(* ===== verification/Runtime.v ===== *)
(** What the two MCP runtimes share: packages/mcp-server/src/audit.ts, and the
    interface of packages/mcp-server/src/types.ts with the contract both
    runtimes promise to the stdio server.

    Tool arguments and results are JSON objects ([jval]); an audit entry is
    recorded as the event [EvAudit] (one JSON line on stderr). *)
From S2P Require Import Prelude Base64 Utf8 JsNumber Json JsDate A2A Effect Node Envelope ApiClient.

(** [a === b]; two objects that came from different JSON texts are distinct. *)
Definition strict_eq (a b : jval) : bool :=
  match a, b with
  | JUndef, JUndef | JNull, JNull => true
  | JBool x, JBool y => Bool.eqb x y
  | JNum x, JNum y => num_eqb x y
  | JStr x, JStr y => jeqb x y
  | _, _ => false
  end.

(** [response.messages.map(f)] on a value that may not be an array. *)
Definition array_of (v : jval) : res (list jval) :=
  match v with
  | JArr l => Ok l
  | JUndef => Throw (TypeError_ (js "Cannot read properties of undefined"))
  | JNull => Throw (TypeError_ (js "Cannot read properties of null"))
  | _ => Throw (TypeError_ (js "map is not a function"))
  end.

(** ** audit.ts *)
Section audit.
Context `{WebCrypto, Env}.

(** [createHash] refuses anything but a string (or a buffer). *)
Definition sha256Hex (input : jval) : res jstr :=
  s ← as_string input;
  Ok (flat_map (fun b => [hex_digit (b / 16); hex_digit (b mod 16)]) (sha256 (utf8_encode s))).

Record Auditor := AuditorOf { au_aid : jval; au_did : jval; au_credential_id : jval }.

Definition audit_entry (a : Auditor) (timestamp : jstr) (partial : list (jstr * jval)) : jval :=
  JObj ([(js "timestamp", JStr timestamp); (js "source", JStr (js "mcp-server"));
         (js "aid", au_aid a); (js "did", au_did a); (js "credential_id", au_credential_id a)] ++ partial).

(** One call of the function [createAuditor] returns, with the default sink. *)
Definition audit (a : Auditor) (partial : list (jstr * jval)) : M unit :=
  now ← now_ms;
  emit (EvAudit (audit_entry a (to_iso_string now) partial)).

End audit.

(** ** NexusInboxMcpRuntime *)

Record NexusInboxMcpRuntime := McpRuntime {
  listMyAgents : M jval;
  listInbox : jval -> M jval;
  readMessage : jval -> M jval;
  resolveRecipient : jval -> M jval;
  sendTextMessage : jval -> M jval;
  replyToMessage : jval -> M jval
}.

(** [input.mode ?? "draft"]. *)
Definition mode_of (input : jval) : jval := nullish_or (jget input (js "mode")) (JStr (js "draft")).
Definition is_draft (input : jval) : bool := jis (mode_of input) (js "draft").

(** [input.confirmed_by_user === true]. *)
Definition confirmed (input : jval) : bool :=
  match jget input (js "confirmed_by_user") with JBool true => true | _ => false end.

(** The policy of the write tools: something leaves only when the caller asked
    for more than a draft and passed the confirmation flag. *)
Definition may_send (input : jval) : bool := negb (is_draft input) && confirmed input.

(** How a write tool accounts for itself: exactly one audit entry, its last
    event, when it returns; none when it throws.  The entry and the result
    carry the hash of the same body, and a send says that it was confirmed. *)
Definition accounted `{WebCrypto, Env} (tool : jstr) (input : jval) (w : World) (r : res jval) (w' : World) : Prop :=
  match r with
  | Throw _ => extends is_audit 0 w w'
  | Ok result =>
    exists w1 entry hash, extends is_audit 0 w w1 /\ w_trace w' = EvAudit entry :: EvNow :: w_trace w1 /\
      jget entry (js "tool_name") = JStr tool /\
      sha256Hex (jget input (js "body_markdown")) = Ok hash /\
      jget entry (js "draft_body_hash") = JStr hash /\ jget result (js "draft_body_hash") = JStr hash /\
      let mode := JStr (if is_draft input then js "draft" else js "send") in
      jget entry (js "mode") = mode /\ jget result (js "mode") = mode /\
      (is_draft input = false ->
       jget entry (js "confirmed_by_user") = JBool true /\ confirmed input = true /\
       jget entry (js "message_id") = jget result (js "message_id"))
  end.

(** The contract of a runtime whose sending events are [sends]: reading never
    sends, writing sends only when it may and at most [bound] times, and every
    write is accounted for. *)
Class RuntimeContract `{WebCrypto, Env} (rt : NexusInboxMcpRuntime) (sends : Event -> bool) (bound : nat) : Prop := {
  agents_no_send : at_most sends 0 (listMyAgents rt);
  inbox_no_send input : at_most sends 0 (listInbox rt input);
  read_no_send input : at_most sends 0 (readMessage rt input);
  resolve_no_send input : at_most sends 0 (resolveRecipient rt input);
  send_gate input : may_send input = false -> at_most sends 0 (sendTextMessage rt input);
  reply_gate input : may_send input = false -> at_most sends 0 (replyToMessage rt input);
  send_bound input : at_most sends bound (sendTextMessage rt input);
  reply_bound input : at_most sends bound (replyToMessage rt input);
  send_accounted input w r w' :
    sendTextMessage rt input w = (r, w') -> accounted (js "send_text_message") input w r w';
  reply_accounted input w r w' :
    replyToMessage rt input w = (r, w') -> accounted (js "reply_to_message") input w r w'
}.

(** ** Lemmas *)

Section lemmas.
Context `{WebCrypto, Env}.

Lemma audit_run a partial w :
  audit a partial w =
  (Ok tt, {| w_trace := EvAudit (audit_entry a (to_iso_string (env_now (w_trace w))) partial) :: EvNow :: w_trace w;
             w_files := w_files w; w_client := w_client w |}).
Proof. reflexivity. Qed.

Lemma audit_none p a partial : (forall e, p (EvAudit e) = false) -> p EvNow = false -> at_most p 0 (audit a partial).
Proof. intros Ha Hn. unfold audit, now_ms. apply at_most_bind0; auto with effdb. Qed.

(** A program whose last steps are an audit and a return, after a part that
    audits nothing. *)
Lemma accounted_throw tool input w e w' : extends is_audit 0 w w' -> accounted tool input w (Throw e) w'.
Proof. done. Qed.

(** Run a prefix that audits nothing before an accounted rest. *)
Lemma accounted_bind {A} tool input (m : M A) (f : A -> M jval) w r w' :
  at_most is_audit 0 m ->
  (forall a w1 r1 w2, m w = (Ok a, w1) -> f a w1 = (r1, w2) -> accounted tool input w1 r1 w2) ->
  (m ≫= f) w = (r, w') -> accounted tool input w r w'.
Proof.
  intros Hm Hf E. specialize (Hm w). unfold mbind, eff_bind in E. destruct (m w) as [[a|e] w1] eqn:Em.
  - specialize (Hf a w1 r w' eq_refl E). cbn [snd] in Hm. destruct r as [v|e].
    + destruct Hf as (w2 & entry & hash & Hx & Hr). exists w2, entry, hash. split; [|exact Hr].
      by apply (extends_trans is_audit 0 0 _ w1).
    + by apply (extends_trans is_audit 0 0 _ w1).
  - injection E as <- <-. exact Hm.
Qed.

End lemmas.

(** The events of a request: one that [p] never counts. *)
Lemma fetch_none `{Env} p rq : p (EvFetch rq) = false -> at_most p 0 (fetch rq).
Proof. apply at_most_fetch0. Qed.

Section requests.
Context `{Host, WebCrypto, Env}.

Lemma dispatch_none p method url body :
  p EvNow = false -> p EvUuid = false -> (forall h b, p (EvFetch (HttpRequest method url h b)) = false) ->
  at_most p 0 (dispatch method url body).
Proof.
  intros Hn Hu Hf. unfold dispatch. apply at_most_bind0; [apply at_most_get|]. intros w.
  apply at_most_bind0; [by apply proof_at_most|]. intros j. by apply at_most_fetch0.
Qed.

(** A request whose URL and method [p] does not count, with a refresh that
    does nothing [p] counts. *)
Lemma request_none p c method path body :
  p EvNow = false -> p EvUuid = false ->
  (forall h b, p (EvFetch (HttpRequest method (baseUrl c ++ path) h b)) = false) ->
  match onUnauthorized c with Some refresh => at_most p 0 refresh | None => True end ->
  at_most p 0 (request c method path body).
Proof.
  intros Hn Hu Hf Hr. unfold request. apply at_most_bind0; [by apply dispatch_none|]. intros r.
  apply at_most_bind0; [|intros r'; apply at_most_lift].
  destruct (onUnauthorized c) as [refresh|]; [|apply at_most_ret].
  destruct (rs_status r =? 401); [|apply at_most_ret].
  apply at_most_bind0; [done|]. intros [tok d]. apply at_most_bind0; [apply at_most_set_client|].
  intros _. by apply dispatch_none.
Qed.

End requests.

(** ** Programs that do nothing [p] counts *)

(** [p] counts no clock, randomness or key event. *)
Definition counts_no_local (p : Event -> bool) : Prop :=
  p EvNow = false /\ p EvUuid = false /\ (forall n, p (EvRandom n) = false) /\ (forall a, p (EvKeygen a) = false).

(** Walk down a chain of binds. *)
Ltac no_event :=
  repeat first
    [ progress cbv beta iota zeta
    | match goal with x : (_ * _)%type |- _ => destruct x end
    | match goal with u : unit |- _ => destruct u end
    | apply at_most_lift | apply at_most_ret | apply at_most_raise | apply at_most_raise_if | apply at_most_get
    | apply at_most_set_client
    | match goal with |- at_most _ _ (_ ≫= _) => apply at_most_bind0; [|intros ?] end ].

Section none.
Context `{Host, WebCrypto, Env}.

Lemma text_none p plain pass : counts_no_local p -> at_most p 0 (Core.encryptText plain pass).
Proof. intros (_ & _ & Hr & _). unfold Core.encryptText, get_random. no_event; by apply at_most_ask. Qed.

Lemma crypto_text_none p plain pass : counts_no_local p -> at_most p 0 (CryptoPkg.encryptText plain pass).
Proof. intros (_ & _ & Hr & _). unfold CryptoPkg.encryptText, get_random. no_event; by apply at_most_ask. Qed.

Lemma content_key_none p : counts_no_local p -> at_most p 0 Core.generateContentKey.
Proof. intros (_ & _ & Hr & _). unfold Core.generateContentKey, get_random. no_event. by apply at_most_ask. Qed.

Lemma wrap_none p key pub : counts_no_local p -> at_most p 0 (Core.wrapContentKeyForRecipient key pub).
Proof.
  intros (_ & _ & Hr & Hk). unfold Core.wrapContentKeyForRecipient, generate_key, get_random.
  no_event; by apply at_most_ask.
Qed.

Lemma envelope_none p input : counts_no_local p -> at_most p 0 (Core.buildEncryptedTextEnvelope input).
Proof.
  intros Hp. unfold Core.buildEncryptedTextEnvelope.
  no_event; first [by apply content_key_none|by apply text_none|by apply wrap_none].
Qed.

Lemma assertion_none p aid id k aud sc now ex : counts_no_local p -> at_most p 0 (buildAgentAssertion aid id k aud sc now ex).
Proof.
  intros (Hn & Hu & _ & _). unfold buildAgentAssertion, now_seconds, now_ms, random_uuid.
  destruct now; no_event; by apply at_most_ask.
Qed.

Lemma exchange_none p base aid id k sc aud d :
  counts_no_local p ->
  (forall h b, p (EvFetch (HttpRequest (js "POST") (strip_slashes base ++ js "/agent-auth/token") h b)) = false) ->
  at_most p 0 (exchangeAgentToken base aid id k sc aud d).
Proof.
  intros Hp Hf. unfold exchangeAgentToken.
  apply at_most_bind0.
  { destruct d; [apply at_most_ret|]. unfold createDpopKeyPair, createEd25519KeyPair, generate_key. no_event.
    apply at_most_ask. apply Hp. }
  intros d'. cbv zeta. apply at_most_bind0; [by apply assertion_none|]. intros a.
  apply at_most_bind0; [by apply at_most_fetch0|]. intros r. no_event.
Qed.

End none.

(** The last steps of a write tool: the audit entry and the result. *)
Lemma accounted_finish `{WebCrypto, Env} tool input a partial result hash w :
  sha256Hex (jget input (js "body_markdown")) = Ok hash ->
  (forall ts, let entry := audit_entry a ts partial in let mode := JStr (if is_draft input then js "draft" else js "send") in
     jget entry (js "tool_name") = JStr tool /\ jget entry (js "draft_body_hash") = JStr hash /\
     jget result (js "draft_body_hash") = JStr hash /\ jget entry (js "mode") = mode /\ jget result (js "mode") = mode /\
     (is_draft input = false -> jget entry (js "confirmed_by_user") = JBool true /\ confirmed input = true /\
        jget entry (js "message_id") = jget result (js "message_id"))) ->
  forall r w', (audit a partial ;; mret result) w = (r, w') -> accounted tool input w r w'.
Proof.
  intros Hh Hf r w'. erewrite bind_ok by apply audit_run. intros [= <- <-].
  destruct (Hf (to_iso_string (env_now (w_trace w)))) as (F1 & F2 & F3 & F4 & F5 & F6).
  exists w, (audit_entry a (to_iso_string (env_now (w_trace w))) partial), hash.
  split; [apply extends_refl|]. by split_and!.
Qed.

☆ ☆ ☆

• _DIRECTIONS FOR THIS TASK_:
Count every line of the material above that holds the string "Cannot", then state only the total.

• _THE COMPLETED TASK_:
2